About this task: Where the records below show a line containing "[(2 # 5, [mkRow 10 (1001 # 2) 30])].", start copying; end with the line containing "subnormal and a", and copy it too.

Extracted records:
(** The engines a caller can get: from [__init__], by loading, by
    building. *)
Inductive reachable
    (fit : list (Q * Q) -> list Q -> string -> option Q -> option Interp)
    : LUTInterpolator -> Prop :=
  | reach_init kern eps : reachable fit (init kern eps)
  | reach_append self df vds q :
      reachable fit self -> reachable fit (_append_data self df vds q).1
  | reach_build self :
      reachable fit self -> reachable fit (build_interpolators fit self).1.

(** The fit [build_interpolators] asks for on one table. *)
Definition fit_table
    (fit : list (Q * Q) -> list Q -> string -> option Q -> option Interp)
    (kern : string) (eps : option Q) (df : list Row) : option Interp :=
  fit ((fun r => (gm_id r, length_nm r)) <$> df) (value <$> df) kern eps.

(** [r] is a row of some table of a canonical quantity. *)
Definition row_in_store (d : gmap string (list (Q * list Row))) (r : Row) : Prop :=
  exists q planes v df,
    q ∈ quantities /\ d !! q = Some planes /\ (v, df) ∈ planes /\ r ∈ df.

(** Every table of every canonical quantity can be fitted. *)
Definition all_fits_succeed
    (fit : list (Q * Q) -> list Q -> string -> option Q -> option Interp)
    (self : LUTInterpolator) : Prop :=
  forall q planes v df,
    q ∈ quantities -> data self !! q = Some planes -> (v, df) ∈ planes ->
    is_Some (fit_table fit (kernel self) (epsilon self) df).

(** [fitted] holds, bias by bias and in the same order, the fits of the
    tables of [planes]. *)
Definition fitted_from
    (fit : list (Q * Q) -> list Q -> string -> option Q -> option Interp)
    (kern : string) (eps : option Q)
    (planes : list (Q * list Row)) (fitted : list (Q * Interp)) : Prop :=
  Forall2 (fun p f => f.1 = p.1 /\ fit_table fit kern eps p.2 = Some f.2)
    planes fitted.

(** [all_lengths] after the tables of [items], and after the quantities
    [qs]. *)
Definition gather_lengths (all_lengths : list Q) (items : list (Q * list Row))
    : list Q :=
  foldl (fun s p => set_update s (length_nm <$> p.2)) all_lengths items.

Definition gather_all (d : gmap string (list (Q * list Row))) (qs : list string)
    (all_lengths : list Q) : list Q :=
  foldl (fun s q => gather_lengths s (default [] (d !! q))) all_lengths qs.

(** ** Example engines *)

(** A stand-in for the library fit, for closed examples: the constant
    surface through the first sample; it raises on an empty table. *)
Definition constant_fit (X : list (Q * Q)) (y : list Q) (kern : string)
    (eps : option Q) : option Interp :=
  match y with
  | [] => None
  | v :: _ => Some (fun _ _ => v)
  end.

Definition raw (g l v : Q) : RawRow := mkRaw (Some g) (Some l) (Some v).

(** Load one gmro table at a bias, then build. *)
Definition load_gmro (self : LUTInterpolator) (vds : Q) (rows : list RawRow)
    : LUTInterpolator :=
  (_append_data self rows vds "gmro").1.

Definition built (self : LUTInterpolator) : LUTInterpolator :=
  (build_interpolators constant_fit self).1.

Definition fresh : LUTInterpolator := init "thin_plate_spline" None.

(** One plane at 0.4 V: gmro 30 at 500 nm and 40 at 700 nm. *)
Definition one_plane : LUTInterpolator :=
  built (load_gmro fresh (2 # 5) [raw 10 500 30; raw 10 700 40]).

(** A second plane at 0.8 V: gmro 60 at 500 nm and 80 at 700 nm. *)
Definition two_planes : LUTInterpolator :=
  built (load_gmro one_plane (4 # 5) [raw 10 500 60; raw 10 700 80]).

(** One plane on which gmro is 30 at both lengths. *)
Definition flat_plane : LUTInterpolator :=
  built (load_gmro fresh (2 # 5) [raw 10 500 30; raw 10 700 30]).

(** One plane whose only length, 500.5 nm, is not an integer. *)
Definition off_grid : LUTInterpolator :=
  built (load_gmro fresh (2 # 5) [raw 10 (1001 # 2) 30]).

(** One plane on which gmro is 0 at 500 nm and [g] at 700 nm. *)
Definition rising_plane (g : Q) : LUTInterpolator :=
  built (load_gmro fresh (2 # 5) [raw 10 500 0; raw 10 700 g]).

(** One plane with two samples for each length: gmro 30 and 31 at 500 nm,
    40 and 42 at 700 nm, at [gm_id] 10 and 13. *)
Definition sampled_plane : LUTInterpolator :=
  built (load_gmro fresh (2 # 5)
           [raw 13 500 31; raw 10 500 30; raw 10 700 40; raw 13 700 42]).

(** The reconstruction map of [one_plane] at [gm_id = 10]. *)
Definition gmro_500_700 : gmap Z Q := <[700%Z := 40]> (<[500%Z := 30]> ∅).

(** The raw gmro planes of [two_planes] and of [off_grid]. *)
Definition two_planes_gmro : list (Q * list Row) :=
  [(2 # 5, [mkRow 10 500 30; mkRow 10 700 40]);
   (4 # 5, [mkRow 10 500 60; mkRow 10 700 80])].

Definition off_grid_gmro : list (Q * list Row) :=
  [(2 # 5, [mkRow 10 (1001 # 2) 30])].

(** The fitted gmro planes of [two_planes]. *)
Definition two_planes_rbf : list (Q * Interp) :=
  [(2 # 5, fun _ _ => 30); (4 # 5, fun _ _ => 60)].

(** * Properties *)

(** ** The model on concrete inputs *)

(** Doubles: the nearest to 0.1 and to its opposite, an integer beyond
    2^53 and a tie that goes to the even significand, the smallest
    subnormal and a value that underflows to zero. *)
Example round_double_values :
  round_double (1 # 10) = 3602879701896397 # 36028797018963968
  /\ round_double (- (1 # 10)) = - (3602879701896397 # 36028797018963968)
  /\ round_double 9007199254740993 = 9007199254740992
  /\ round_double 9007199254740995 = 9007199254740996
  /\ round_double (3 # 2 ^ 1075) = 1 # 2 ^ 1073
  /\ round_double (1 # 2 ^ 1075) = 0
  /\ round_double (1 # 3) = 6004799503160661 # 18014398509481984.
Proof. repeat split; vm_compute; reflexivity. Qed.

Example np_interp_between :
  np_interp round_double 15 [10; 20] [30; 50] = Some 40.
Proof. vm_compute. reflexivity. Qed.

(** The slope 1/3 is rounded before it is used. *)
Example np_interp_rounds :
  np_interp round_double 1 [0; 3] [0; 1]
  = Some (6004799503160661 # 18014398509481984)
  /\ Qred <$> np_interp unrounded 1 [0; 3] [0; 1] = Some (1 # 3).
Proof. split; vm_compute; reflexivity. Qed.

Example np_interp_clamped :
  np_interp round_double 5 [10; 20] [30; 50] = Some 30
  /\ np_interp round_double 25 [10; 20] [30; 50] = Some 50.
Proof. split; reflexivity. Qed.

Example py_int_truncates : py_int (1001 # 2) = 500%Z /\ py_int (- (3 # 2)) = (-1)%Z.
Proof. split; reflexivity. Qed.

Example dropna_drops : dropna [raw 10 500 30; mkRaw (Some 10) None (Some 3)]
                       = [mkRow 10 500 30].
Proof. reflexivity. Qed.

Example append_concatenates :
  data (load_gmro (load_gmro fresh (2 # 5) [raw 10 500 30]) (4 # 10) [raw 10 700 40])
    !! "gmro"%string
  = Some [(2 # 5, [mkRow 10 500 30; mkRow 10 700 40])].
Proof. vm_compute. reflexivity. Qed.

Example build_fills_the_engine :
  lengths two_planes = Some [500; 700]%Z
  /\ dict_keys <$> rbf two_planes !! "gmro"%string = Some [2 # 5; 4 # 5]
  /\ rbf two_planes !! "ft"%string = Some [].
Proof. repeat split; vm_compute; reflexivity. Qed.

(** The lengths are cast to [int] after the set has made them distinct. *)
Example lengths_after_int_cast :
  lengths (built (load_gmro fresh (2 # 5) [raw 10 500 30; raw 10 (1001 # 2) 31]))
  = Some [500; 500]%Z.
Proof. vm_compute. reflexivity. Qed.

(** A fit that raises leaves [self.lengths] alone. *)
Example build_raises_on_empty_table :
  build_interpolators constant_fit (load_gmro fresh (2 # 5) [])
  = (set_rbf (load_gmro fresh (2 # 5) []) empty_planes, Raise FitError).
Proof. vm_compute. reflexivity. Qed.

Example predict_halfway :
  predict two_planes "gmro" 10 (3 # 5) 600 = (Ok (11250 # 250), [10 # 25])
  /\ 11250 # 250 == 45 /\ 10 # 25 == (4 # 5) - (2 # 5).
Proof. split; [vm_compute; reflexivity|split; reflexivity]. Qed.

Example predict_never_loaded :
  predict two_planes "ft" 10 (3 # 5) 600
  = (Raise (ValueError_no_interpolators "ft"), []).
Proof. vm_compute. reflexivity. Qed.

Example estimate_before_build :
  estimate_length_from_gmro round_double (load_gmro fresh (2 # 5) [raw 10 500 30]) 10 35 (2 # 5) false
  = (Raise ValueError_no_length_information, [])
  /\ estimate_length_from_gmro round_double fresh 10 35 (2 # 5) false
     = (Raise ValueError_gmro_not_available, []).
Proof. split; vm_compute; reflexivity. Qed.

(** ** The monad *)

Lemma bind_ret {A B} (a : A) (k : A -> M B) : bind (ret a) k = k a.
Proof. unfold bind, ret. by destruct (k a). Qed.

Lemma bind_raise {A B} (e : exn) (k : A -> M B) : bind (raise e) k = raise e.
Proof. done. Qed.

Task output:
  [(2 # 5, [mkRow 10 (1001 # 2) 30])].

(** The fitted gmro planes of [two_planes]. *)
Definition two_planes_rbf : list (Q * Interp) :=
  [(2 # 5, fun _ _ => 30); (4 # 5, fun _ _ => 60)].

(** * Properties *)

(** ** The model on concrete inputs *)

(** Doubles: the nearest to 0.1 and to its opposite, an integer beyond
    2^53 and a tie that goes to the even significand, the smallest
    subnormal and a value that underflows to zero. *)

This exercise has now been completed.